Stored data
[Start of section]
(** Replacing a piece of the heap. The blocks [B] between [l1] and [l2] become
    [B'], which tile the same addresses; memory changes only there and in
    the two link fields of the neighbours in the free list. *)
Lemma replace_piece m m' s e l1 B l2 s0 e0 B' :
  0 < s → tiles s s0 l1 → tiles s0 e0 B → tiles e0 e l2 →
  Forall (blk_mem m) (l1 ++ B ++ l2) → links m 0 0 (faddrs (l1 ++ B ++ l2)) →
  tiles s0 e0 B' →
  let p := last0 0 (faddrs l1) in
  let n := hd0 0 (faddrs l2) in
  (∀ y, ¬ (s0 ≤ y < e0) → ¬ (p ≠ 0 ∧ p + 8 ≤ y < p + 16) →
        ¬ (n ≠ 0 ∧ n + 16 ≤ y < n + 24) → m' y = m y) →
  (p ≠ 0 → b_next m' p = hd0 n (faddrs B')) →
  (n ≠ 0 → b_prev m' n = last0 p (faddrs B')) →
  Forall (blk_mem m') B' → links m' p n (faddrs B') →
  tiles s e (l1 ++ B' ++ l2) ∧ Forall (blk_mem m') (l1 ++ B' ++ l2) ∧
  links m' 0 0 (faddrs (l1 ++ B' ++ l2)) ∧
  hd0 0 (faddrs (l1 ++ B' ++ l2)) =
    (if p =? 0 then hd0 n (faddrs B') else hd0 0 (faddrs (l1 ++ B ++ l2))).
Proof.
  intros Hs T1 TB T2 HF HL TB' p n Hfr Hp Hn HB' HLB'.
  pose proof (last0_bound _ _ _ T1) as Bp. pose proof (hd0_bound _ _ _ T2) as Bn.
  pose proof (last0_cases 0 (faddrs l1)) as Cp. pose proof (hd0_cases 0 (faddrs l2)) as Cn.
  assert (last0 0 (faddrs l1) = p) as Ep by done. assert (hd0 0 (faddrs l2) = n) as En by done.
  clearbody p n. rewrite Ep in Bp, Cp. rewrite En in Bn, Cn.
  pose proof (tiles_le _ _ _ T1). pose proof (tiles_le _ _ _ TB). pose proof (tiles_le _ _ _ T2).
  rewrite !Forall_app in HF. destruct HF as (F1 & FB & F2).
  rewrite !faddrs_app, !links_app in HL. destruct HL as (L1 & LB & L2).
  assert (∀ b, b ∈ l1 ∨ b ∈ l2 → blk_mem m b → blk_mem m' b) as Hblk.
  { intros b Hb Hbm.
    assert (32 ≤ bsz b ∧ (bend b ≤ s0 ∨ e0 ≤ addr b) ∧
      (p = 0 ∨ addr b = p ∨ p + 64 ≤ addr b ∨ bend b ≤ p) ∧
      (n = 0 ∨ addr b = n ∨ n + 64 ≤ addr b ∨ bend b ≤ n)) as (Hsz & Hpos & Hbp & Hbn).
    { destruct Hb as [Hb|Hb].
      - destruct (tiles_in _ _ _ _ T1 Hb) as (? & ? & ? & _).
        split_and!; [done|lia| |unfold bend in *; lia].
        destruct Cp as [[? _]|Hx]; [by left|]. pose proof (block_vs_faddr _ _ _ _ _ T1 Hb Hx). lia.
      - destruct (tiles_in _ _ _ _ T2 Hb) as (? & ? & ? & _). split_and!; [done|lia|lia|].
        destruct Cn as [[? _]|Hx]; [by left|]. pose proof (block_vs_faddr _ _ _ _ _ T2 Hb Hx). lia. }
    apply (blk_mem_frame m m' b Hbm Hsz). intros y Hy. apply Hfr; unfold bend in *; lia. }
  split; [apply tiles_app; exists s0; split; [done|]; apply tiles_app; by exists e0|]. split; [|split].
  - rewrite !Forall_app. rewrite Forall_forall in F1, F2.
    split_and!; [|done|]; apply Forall_forall; intros b Hb; apply Hblk; auto.
  - rewrite !faddrs_app, !links_app, hd0_app, Ep, En. split_and!; [|done|].
    + apply (links_left m m' 0 _ _ _ L1 (faddrs_NoDup _ _ _ T1)); rewrite ?Ep.
      1, 2: intros x Hx; destruct Cp as [[_ E]|Hl]; [rewrite E in Hx; by apply elem_of_nil in Hx|];
        pose proof (faddrs_in _ _ _ _ T1 Hx); pose proof (faddr_vs_faddr _ _ _ _ _ T1 Hx Hl);
        try intros Hne; apply mload_ext; intros y Hy; apply Hfr; lia.
      intros Hne. apply Hp. destruct Bp as [[_ ?]|?]; [done|lia].
    + apply (links_right m m' _ _ 0 _ L2 (faddrs_NoDup _ _ _ T2)); rewrite ?En.
      1, 2: intros x Hx; destruct Cn as [[_ E]|Hl]; [rewrite E in Hx; by apply elem_of_nil in Hx|];
        pose proof (faddrs_in _ _ _ _ T2 Hx); pose proof (faddr_vs_faddr _ _ _ _ _ T2 Hx Hl);
        try intros Hne; apply mload_ext; intros y Hy; apply Hfr; lia.
      intros Hne. apply Hn. destruct Bn as [[_ ?]|?]; [done|lia].
  - rewrite !faddrs_app, !hd0_app, En. destruct (Z.eqb_spec p 0) as [E|E].
    + destruct Bp as [[_ ->]|?]; [done|lia].
    + destruct (faddrs l1) eqn:E1; [|done]. by destruct Cp as [[? _]|?%elem_of_nil].
Qed.

(** ** The invariant

    [heap_rep h bs]: the heap [h] consists of the blocks [bs]; they tile the
    heap, every header and footer is intact, and the free blocks are linked
    in address order. *)
Record heap_rep (h : heap) (bs : list blk) : Prop := {
  hr_start : 0 < heap_start h;
  hr_align : heap_start h mod 16 = 0;
  hr_end : heap_end h < 2 ^ 64;
  hr_size : heap_size h = heap_end h - heap_start h;
  hr_tiles : tiles (heap_start h) (heap_end h) bs;
  hr_mem : Forall (blk_mem (mem h)) bs;
  hr_links : links (mem h) 0 0 (faddrs bs);
  hr_head : free_list_head h = hd0 0 (faddrs bs)
}.

(** The bytes of every allocated block of [cs] are the same in [m] and [m']. *)
Definition keeps (m m' : Z → Z) (cs : list blk) : Prop :=
  ∀ c, c ∈ cs → bfree c = false → ∀ y, addr c ≤ y < bend c → m' y = m y.

(** A piece [B] of the heap in context. *)
Record piece (h : heap) (l1 B l2 : list blk) (s0 e0 p n : Z) : Prop := {
  pc_rep : heap_rep h (l1 ++ B ++ l2);
  pc_l : tiles (heap_start h) s0 l1;
  pc_B : tiles s0 e0 B;
  pc_r : tiles e0 (heap_end h) l2;
  pc_p : p = last0 0 (faddrs l1);
  pc_n : n = hd0 0 (faddrs l2);
  pc_pb : p = 0 ∨ heap_start h ≤ p ∧ p + 64 ≤ s0;
  pc_nb : n = 0 ∨ e0 ≤ n ∧ n + 64 ≤ heap_end h;
  pc_s0 : heap_start h ≤ s0;
  pc_e0 : e0 ≤ heap_end h;
  pc_links : links (mem h) p n (faddrs B);
  pc_mem : Forall (blk_mem (mem h)) B
}.

Lemma make_piece h l1 B l2 :
  heap_rep h (l1 ++ B ++ l2) →
  ∃ s0 e0, piece h l1 B l2 s0 e0 (last0 0 (faddrs l1)) (hd0 0 (faddrs l2)).
Proof.
  intros Hr. pose proof Hr as [? ? ? ? Ht Hm Hl ?].
  apply tiles_app in Ht as (s0 & T1 & (e0 & TB & T2)%tiles_app).
  exists s0, e0. pose proof (tiles_le _ _ _ T1). pose proof (tiles_le _ _ _ T2).
  constructor; try done; try lia.
  - destruct (last0_bound _ _ _ T1) as [[? _]|?]; lia.
  - destruct (hd0_bound _ _ _ T2) as [[? _]|?]; lia.
  - rewrite !faddrs_app, !links_app in Hl. tauto.
  - rewrite !Forall_app in Hm. tauto.
Qed.

(** Memory outside the piece and the two neighbouring links is untouched. *)
Definition framed (m m' : Z → Z) (s0 e0 p n : Z) : Prop :=
  ∀ y, ¬ (s0 ≤ y < e0) → ¬ (p ≠ 0 ∧ p + 8 ≤ y < p + 16) →
       ¬ (n ≠ 0 ∧ n + 16 ≤ y < n + 24) → m' y = m y.

Lemma piece_replace h h' l1 B l2 s0 e0 p n B' :
  piece h l1 B l2 s0 e0 p n →
  heap_start h' = heap_start h → heap_end h' = heap_end h → heap_size h' = heap_size h →
  tiles s0 e0 B' → framed (mem h) (mem h') s0 e0 p n →
  (p ≠ 0 → b_next (mem h') p = hd0 n (faddrs B')) →
  (n ≠ 0 → b_prev (mem h') n = last0 p (faddrs B')) →
  Forall (blk_mem (mem h')) B' → links (mem h') p n (faddrs B') →
  free_list_head h' = (if p =? 0 then hd0 n (faddrs B') else free_list_head h) →
  heap_rep h' (l1 ++ B' ++ l2) ∧ keeps (mem h) (mem h') (l1 ++ l2).
Proof.
  intros [[? ? ? ? ? Hm Hl Hh] T1 TB T2 -> -> Hpb Hnb ? ? _ _] Es Ee Ez TB' Hfr Hp Hn HB' HL' Hhd.
  destruct (replace_piece (mem h) (mem h') _ _ l1 B l2 s0 e0 B' ltac:(eassumption) T1 TB T2 Hm Hl TB' Hfr Hp Hn HB' HL')
    as (R1 & R2 & R3 & R4).
  split.
  - constructor; rewrite ?Es, ?Ee, ?Ez; try done. rewrite Hhd, R4, Hh. done.
  - intros c Hc Hcf y Hy.
    assert (∀ x, x = 0 ∨ x ∈ faddrs (l1 ++ l2) → x ≠ 0 → bend c ≤ x ∨ x + 64 ≤ addr c) as Hsep.
    { intros x [?|(d & Hd & Hdf & <-)%elem_of_faddrs] Hx; [done|].
      assert (c = d ∨ bend c ≤ addr d ∨ bend d ≤ addr c) as Hdis.
      { apply elem_of_app in Hc, Hd. destruct Hc as [Hc|Hc], Hd as [Hd|Hd];
          [by apply (tiles_disjoint _ _ _ _ _ T1)| | |by apply (tiles_disjoint _ _ _ _ _ T2)];
          [pose proof (tiles_in _ _ _ _ T1 Hc); pose proof (tiles_in _ _ _ _ T2 Hd)
          |pose proof (tiles_in _ _ _ _ T2 Hc); pose proof (tiles_in _ _ _ _ T1 Hd)];
          pose proof (tiles_le _ _ _ TB); lia. }
      assert (32 ≤ bsz d).
      { apply elem_of_app in Hd as [Hd|Hd];
          [pose proof (tiles_in _ _ _ _ T1 Hd)|pose proof (tiles_in _ _ _ _ T2 Hd)]; lia. }
      destruct Hdis as [->|[?|?]]; [congruence|lia|unfold bend in *; lia]. }
    assert (bend c ≤ s0 ∨ e0 ≤ addr c) as Hout.
    { apply elem_of_app in Hc as [Hc|Hc];
        [pose proof (tiles_in _ _ _ _ T1 Hc)|pose proof (tiles_in _ _ _ _ T2 Hc)]; lia. }
    apply Hfr.
    + lia.
    + intros [Hp0 Hpy]. destruct (Hsep (last0 0 (faddrs l1))); [|done|lia|lia].
      destruct (last0_cases 0 (faddrs l1)) as [[? _]|?]; [by left|right].
      rewrite faddrs_app. set_solver.
    + intros [Hn0 Hny]. destruct (Hsep (hd0 0 (faddrs l2))); [|done|lia|lia].
      destruct (hd0_cases 0 (faddrs l2)) as [[? _]|?]; [by left|right].
      rewrite faddrs_app. set_solver.
Qed.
[End of section]
_Required action_:
Pull every line containing the string "blocks" out of the data above and copy it.

_Answer for this exercise_:
(** Replacing a piece of the heap. The blocks [B] between [l1] and [l2] become
    [heap_rep h bs]: the heap [h] consists of the blocks [bs]; they tile the
    heap, every header and footer is intact, and the free blocks are linked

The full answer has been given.